First find the line with "(* ===== verification/ReduceSpec.v ===== *)" in the entries below, then set down exactly every line through the line with "Definition zsum (l", that line included.

*** WORKING DATA Section Begins ***

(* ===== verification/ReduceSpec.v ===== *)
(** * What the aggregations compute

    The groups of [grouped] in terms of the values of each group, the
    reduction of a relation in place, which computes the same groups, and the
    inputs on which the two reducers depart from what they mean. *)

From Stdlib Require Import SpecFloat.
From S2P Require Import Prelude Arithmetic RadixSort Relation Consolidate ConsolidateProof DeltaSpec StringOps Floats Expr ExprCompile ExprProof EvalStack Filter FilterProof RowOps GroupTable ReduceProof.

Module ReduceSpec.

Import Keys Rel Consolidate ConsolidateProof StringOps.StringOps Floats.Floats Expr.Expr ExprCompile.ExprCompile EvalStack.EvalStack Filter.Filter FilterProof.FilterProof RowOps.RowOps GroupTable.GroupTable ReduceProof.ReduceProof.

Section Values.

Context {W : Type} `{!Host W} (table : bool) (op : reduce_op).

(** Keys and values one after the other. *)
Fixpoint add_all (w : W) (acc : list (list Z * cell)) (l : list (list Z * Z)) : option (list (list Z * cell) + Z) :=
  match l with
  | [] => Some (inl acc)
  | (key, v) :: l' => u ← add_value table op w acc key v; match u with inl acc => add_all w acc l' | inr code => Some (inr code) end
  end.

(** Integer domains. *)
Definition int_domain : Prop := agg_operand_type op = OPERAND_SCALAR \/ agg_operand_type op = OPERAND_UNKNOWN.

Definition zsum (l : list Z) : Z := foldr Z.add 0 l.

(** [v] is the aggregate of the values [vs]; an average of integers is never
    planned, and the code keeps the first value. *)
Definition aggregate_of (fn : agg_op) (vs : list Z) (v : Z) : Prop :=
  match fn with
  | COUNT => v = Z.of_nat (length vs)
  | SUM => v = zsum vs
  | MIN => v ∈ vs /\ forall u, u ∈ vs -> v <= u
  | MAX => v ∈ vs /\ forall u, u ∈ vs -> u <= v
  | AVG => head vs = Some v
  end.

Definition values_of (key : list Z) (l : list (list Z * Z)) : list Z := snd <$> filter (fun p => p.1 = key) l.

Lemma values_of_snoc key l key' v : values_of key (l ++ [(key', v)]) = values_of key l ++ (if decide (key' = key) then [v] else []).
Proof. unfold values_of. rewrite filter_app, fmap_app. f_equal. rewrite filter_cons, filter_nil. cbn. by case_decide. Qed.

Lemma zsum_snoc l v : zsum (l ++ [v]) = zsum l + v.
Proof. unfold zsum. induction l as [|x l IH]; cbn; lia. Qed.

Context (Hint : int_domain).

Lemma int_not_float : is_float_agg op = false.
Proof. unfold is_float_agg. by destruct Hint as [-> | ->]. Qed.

*** WORKING DATA Section Ends ***
*** WORKING DATA Section Begins ***

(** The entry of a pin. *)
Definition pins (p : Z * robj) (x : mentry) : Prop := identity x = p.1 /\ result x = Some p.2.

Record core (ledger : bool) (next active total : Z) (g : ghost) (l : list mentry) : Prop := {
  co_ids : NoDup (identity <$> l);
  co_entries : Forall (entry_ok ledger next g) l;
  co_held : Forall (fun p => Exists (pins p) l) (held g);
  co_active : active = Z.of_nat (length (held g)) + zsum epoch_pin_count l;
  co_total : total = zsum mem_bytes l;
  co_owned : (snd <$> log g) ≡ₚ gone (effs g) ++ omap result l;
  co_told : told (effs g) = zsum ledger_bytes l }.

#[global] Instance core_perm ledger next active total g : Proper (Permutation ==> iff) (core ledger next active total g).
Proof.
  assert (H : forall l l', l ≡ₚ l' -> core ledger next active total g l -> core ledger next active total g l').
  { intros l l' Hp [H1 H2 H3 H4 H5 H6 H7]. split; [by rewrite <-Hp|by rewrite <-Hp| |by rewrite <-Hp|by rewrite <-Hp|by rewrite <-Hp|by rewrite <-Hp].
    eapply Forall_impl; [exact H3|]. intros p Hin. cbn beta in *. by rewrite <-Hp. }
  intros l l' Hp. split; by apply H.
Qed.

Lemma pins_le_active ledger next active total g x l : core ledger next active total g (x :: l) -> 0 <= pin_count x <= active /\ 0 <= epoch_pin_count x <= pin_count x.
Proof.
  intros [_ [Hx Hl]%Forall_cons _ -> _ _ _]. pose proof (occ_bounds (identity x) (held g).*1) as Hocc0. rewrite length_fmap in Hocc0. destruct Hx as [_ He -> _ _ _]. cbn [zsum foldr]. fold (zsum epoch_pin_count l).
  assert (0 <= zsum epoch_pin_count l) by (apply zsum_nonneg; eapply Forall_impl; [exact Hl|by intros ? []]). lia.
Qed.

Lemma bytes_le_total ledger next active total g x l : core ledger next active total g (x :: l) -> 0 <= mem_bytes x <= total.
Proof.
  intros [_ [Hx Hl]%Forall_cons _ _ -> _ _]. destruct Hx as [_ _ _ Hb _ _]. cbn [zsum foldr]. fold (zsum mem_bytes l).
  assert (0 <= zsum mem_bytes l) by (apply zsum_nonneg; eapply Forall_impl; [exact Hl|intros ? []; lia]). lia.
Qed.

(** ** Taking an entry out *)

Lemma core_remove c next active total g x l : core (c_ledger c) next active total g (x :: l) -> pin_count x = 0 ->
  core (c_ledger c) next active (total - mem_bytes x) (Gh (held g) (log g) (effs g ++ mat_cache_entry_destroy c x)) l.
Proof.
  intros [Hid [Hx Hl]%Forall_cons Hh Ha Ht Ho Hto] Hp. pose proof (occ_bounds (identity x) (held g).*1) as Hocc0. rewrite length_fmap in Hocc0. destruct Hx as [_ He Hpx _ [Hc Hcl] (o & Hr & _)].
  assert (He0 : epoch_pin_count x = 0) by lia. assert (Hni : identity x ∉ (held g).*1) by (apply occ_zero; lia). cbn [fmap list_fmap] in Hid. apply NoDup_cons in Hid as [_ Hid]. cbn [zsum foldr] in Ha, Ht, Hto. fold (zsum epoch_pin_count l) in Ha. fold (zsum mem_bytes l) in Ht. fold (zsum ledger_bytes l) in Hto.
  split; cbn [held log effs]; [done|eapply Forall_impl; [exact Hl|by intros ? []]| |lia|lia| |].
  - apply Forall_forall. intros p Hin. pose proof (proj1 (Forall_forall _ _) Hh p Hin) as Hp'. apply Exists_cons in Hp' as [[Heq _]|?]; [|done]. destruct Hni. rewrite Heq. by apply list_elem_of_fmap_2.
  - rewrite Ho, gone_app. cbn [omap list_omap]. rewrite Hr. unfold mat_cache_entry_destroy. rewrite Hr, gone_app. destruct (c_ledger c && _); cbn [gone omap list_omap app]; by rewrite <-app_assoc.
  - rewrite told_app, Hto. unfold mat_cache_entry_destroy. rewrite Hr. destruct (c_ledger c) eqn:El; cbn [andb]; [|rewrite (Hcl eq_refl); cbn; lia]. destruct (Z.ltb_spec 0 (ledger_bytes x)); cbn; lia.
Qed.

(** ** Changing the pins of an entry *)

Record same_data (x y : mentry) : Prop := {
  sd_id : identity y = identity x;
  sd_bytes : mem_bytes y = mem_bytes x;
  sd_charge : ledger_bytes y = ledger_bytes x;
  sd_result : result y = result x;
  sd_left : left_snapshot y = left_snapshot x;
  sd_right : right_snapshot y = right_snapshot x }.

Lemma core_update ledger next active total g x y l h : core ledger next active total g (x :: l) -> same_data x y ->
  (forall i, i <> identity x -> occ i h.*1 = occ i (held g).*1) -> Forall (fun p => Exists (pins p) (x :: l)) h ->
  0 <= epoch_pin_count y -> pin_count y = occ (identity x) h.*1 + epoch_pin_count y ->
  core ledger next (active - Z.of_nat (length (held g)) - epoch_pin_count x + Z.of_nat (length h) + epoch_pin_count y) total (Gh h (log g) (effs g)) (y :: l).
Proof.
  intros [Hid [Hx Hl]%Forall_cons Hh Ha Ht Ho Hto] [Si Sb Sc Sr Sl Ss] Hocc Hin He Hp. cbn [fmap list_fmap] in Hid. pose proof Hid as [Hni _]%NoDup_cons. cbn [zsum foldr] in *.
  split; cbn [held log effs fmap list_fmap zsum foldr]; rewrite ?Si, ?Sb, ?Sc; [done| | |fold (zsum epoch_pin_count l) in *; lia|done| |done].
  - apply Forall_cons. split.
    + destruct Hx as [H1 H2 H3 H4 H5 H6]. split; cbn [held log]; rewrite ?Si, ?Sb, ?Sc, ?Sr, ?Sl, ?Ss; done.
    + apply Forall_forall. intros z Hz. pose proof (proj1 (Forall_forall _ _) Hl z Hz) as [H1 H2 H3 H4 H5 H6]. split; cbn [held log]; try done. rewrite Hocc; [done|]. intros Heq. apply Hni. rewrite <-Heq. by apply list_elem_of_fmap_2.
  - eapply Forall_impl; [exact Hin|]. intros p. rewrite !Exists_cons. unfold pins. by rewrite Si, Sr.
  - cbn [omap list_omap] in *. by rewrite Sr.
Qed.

*** WORKING DATA Section Ends ***
*** WORKING DATA Section Begins ***

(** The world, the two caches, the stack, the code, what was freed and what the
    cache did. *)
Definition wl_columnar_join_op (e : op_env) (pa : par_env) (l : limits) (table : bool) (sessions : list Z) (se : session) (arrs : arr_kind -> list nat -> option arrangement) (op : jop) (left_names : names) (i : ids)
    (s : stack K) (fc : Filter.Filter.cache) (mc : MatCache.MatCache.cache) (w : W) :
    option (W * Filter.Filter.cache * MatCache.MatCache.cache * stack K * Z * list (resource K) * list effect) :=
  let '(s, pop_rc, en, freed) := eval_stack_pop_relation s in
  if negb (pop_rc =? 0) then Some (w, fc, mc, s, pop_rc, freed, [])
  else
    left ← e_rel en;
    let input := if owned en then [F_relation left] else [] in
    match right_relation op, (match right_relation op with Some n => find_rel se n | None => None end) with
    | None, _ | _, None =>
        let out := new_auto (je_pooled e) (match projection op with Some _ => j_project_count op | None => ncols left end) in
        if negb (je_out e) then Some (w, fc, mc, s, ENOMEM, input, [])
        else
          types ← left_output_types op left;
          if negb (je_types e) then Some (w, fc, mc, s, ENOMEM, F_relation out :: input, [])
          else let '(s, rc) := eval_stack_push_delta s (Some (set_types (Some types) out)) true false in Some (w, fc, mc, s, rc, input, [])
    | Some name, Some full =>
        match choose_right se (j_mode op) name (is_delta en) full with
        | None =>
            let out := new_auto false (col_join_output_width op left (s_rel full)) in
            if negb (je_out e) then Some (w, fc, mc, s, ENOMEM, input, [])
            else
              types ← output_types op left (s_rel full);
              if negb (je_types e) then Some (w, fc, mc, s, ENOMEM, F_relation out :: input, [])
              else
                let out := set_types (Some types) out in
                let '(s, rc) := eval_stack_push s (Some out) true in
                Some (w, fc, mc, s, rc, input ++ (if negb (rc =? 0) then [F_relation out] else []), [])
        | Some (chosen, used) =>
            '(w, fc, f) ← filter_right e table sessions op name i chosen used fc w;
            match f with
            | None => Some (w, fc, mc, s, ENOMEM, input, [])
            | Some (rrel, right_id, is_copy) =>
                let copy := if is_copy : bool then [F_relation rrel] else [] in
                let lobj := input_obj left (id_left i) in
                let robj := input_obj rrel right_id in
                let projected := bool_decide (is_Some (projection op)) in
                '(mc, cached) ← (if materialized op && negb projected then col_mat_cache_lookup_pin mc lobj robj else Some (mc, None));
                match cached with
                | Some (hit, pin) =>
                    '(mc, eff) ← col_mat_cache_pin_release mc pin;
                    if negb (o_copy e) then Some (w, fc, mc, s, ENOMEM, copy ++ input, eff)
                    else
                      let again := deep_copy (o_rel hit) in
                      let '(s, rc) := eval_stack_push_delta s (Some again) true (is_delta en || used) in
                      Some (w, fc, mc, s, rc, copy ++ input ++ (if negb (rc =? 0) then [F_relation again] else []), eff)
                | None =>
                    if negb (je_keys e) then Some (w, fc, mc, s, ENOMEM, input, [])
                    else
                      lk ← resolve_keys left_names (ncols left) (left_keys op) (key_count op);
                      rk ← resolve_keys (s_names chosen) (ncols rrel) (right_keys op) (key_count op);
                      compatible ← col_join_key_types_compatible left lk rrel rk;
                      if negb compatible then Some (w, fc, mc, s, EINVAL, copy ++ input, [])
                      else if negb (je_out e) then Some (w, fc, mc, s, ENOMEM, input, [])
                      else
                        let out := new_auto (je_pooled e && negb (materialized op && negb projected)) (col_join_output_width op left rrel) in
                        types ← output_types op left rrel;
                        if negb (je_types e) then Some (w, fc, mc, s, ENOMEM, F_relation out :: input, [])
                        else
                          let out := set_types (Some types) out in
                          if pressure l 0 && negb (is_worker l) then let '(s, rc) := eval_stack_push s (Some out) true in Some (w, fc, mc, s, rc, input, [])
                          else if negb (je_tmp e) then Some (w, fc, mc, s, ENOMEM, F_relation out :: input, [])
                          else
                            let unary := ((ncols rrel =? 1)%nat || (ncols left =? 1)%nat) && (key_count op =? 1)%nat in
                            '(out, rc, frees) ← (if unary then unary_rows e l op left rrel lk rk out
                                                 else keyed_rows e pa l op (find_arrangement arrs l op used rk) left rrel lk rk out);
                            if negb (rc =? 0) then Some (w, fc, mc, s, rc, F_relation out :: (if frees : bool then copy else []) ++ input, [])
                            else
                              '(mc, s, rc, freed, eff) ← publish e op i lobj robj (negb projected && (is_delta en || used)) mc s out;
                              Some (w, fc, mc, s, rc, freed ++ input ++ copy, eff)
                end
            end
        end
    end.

*** WORKING DATA Section Ends ***

# TASK RESPONSE:
(* ===== verification/ReduceSpec.v ===== *)
(** * What the aggregations compute

    The groups of [grouped] in terms of the values of each group, the
    reduction of a relation in place, which computes the same groups, and the
    inputs on which the two reducers depart from what they mean. *)

From Stdlib Require Import SpecFloat.
From S2P Require Import Prelude Arithmetic RadixSort Relation Consolidate ConsolidateProof DeltaSpec StringOps Floats Expr ExprCompile ExprProof EvalStack Filter FilterProof RowOps GroupTable ReduceProof.

Module ReduceSpec.

Import Keys Rel Consolidate ConsolidateProof StringOps.StringOps Floats.Floats Expr.Expr ExprCompile.ExprCompile EvalStack.EvalStack Filter.Filter FilterProof.FilterProof RowOps.RowOps GroupTable.GroupTable ReduceProof.ReduceProof.

Section Values.

Context {W : Type} `{!Host W} (table : bool) (op : reduce_op).

(** Keys and values one after the other. *)
Fixpoint add_all (w : W) (acc : list (list Z * cell)) (l : list (list Z * Z)) : option (list (list Z * cell) + Z) :=
  match l with
  | [] => Some (inl acc)
  | (key, v) :: l' => u ← add_value table op w acc key v; match u with inl acc => add_all w acc l' | inr code => Some (inr code) end
  end.

(** Integer domains. *)
Definition int_domain : Prop := agg_operand_type op = OPERAND_SCALAR \/ agg_operand_type op = OPERAND_UNKNOWN.

Definition zsum (l : list Z) : Z := foldr Z.add 0 l.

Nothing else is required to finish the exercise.